§ Stored data:
****************

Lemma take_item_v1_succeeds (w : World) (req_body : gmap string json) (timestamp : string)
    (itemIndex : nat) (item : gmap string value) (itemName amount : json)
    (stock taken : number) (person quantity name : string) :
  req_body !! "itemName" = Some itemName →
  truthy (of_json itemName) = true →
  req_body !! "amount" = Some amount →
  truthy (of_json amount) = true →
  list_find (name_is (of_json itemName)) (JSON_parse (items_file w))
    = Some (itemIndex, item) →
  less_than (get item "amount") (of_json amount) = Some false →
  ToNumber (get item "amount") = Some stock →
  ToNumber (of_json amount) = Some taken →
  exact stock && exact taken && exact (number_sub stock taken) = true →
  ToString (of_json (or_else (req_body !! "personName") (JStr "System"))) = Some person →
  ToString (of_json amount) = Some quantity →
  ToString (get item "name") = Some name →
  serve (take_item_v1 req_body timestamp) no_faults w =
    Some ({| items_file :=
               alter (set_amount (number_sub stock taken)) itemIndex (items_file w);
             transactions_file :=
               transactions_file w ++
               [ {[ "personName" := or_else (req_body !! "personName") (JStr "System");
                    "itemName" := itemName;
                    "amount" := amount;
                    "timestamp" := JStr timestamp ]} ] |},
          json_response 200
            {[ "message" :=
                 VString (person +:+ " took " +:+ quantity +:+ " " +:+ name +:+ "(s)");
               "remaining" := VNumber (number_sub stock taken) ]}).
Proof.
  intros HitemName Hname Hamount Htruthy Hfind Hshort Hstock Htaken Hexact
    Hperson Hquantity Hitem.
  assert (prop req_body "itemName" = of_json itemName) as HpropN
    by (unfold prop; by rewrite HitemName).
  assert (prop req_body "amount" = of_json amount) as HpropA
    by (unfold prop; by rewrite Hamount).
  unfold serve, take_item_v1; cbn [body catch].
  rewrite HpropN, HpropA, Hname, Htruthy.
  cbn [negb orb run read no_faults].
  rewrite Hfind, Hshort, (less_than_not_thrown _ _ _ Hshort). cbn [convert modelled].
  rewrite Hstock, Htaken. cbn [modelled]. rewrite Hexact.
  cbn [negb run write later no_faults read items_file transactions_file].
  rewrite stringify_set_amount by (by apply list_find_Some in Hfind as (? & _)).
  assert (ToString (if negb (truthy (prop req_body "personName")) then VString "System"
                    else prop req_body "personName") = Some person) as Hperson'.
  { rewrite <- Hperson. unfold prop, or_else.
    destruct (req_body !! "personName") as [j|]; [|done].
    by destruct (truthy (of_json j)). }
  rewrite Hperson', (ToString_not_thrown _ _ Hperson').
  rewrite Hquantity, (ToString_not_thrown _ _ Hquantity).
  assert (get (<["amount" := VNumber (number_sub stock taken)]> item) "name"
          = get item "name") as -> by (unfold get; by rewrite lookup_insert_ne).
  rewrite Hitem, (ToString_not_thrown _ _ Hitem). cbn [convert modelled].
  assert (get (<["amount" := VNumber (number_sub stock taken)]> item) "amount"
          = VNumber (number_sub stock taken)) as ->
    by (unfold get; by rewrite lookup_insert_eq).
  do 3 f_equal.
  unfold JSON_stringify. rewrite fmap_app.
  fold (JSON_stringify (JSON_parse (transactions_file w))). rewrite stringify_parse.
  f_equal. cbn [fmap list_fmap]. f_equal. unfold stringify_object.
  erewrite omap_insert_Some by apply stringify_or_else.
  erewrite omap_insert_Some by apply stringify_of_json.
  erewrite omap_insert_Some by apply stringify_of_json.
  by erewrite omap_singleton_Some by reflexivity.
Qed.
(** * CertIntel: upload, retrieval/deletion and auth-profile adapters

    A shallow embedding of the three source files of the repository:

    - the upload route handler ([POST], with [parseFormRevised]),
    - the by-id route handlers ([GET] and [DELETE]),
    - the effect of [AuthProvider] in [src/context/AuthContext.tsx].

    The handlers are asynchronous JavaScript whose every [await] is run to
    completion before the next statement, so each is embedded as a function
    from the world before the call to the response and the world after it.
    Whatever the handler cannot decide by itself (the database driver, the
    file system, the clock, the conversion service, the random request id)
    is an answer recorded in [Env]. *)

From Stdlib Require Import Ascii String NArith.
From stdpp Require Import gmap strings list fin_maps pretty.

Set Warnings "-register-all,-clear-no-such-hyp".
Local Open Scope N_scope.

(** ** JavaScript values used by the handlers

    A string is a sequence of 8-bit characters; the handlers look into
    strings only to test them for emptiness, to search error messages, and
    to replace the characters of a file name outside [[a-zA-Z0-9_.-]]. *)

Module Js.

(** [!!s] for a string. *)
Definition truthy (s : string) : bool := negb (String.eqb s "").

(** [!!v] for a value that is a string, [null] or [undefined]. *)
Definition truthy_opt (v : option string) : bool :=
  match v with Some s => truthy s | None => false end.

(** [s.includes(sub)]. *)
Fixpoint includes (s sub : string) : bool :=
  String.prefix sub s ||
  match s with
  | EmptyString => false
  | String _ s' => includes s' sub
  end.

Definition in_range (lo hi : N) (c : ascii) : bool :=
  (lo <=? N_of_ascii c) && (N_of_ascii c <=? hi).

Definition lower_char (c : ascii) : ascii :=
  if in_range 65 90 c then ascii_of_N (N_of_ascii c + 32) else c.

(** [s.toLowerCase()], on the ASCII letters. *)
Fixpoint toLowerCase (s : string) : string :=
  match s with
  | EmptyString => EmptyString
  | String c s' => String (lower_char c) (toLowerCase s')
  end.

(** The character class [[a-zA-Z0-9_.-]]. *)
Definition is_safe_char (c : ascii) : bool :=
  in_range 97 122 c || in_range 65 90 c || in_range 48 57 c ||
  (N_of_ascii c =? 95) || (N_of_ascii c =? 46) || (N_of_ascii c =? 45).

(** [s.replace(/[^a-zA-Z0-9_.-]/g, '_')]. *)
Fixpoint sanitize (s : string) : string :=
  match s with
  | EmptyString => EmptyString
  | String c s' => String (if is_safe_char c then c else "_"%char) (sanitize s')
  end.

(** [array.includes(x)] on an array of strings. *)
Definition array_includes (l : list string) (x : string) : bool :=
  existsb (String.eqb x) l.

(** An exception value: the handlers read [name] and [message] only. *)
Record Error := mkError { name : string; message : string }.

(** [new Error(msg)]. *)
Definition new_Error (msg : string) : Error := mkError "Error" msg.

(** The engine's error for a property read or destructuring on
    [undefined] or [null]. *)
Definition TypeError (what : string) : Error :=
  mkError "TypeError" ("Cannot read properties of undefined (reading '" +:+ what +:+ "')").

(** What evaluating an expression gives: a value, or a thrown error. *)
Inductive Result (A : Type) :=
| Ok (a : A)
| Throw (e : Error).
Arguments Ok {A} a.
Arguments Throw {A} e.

****************

§ What the task requires: Keeping every character as it is, restate the lines above that run from the line with "exact stock &&" through the line with "ToString (get item", both included, and nothing else.

§ Final answer:
  exact stock && exact taken && exact (number_sub stock taken) = true →
  ToString (of_json (or_else (req_body !! "personName") (JStr "System"))) = Some person →
  ToString (of_json amount) = Some quantity →
  ToString (get item "name") = Some name →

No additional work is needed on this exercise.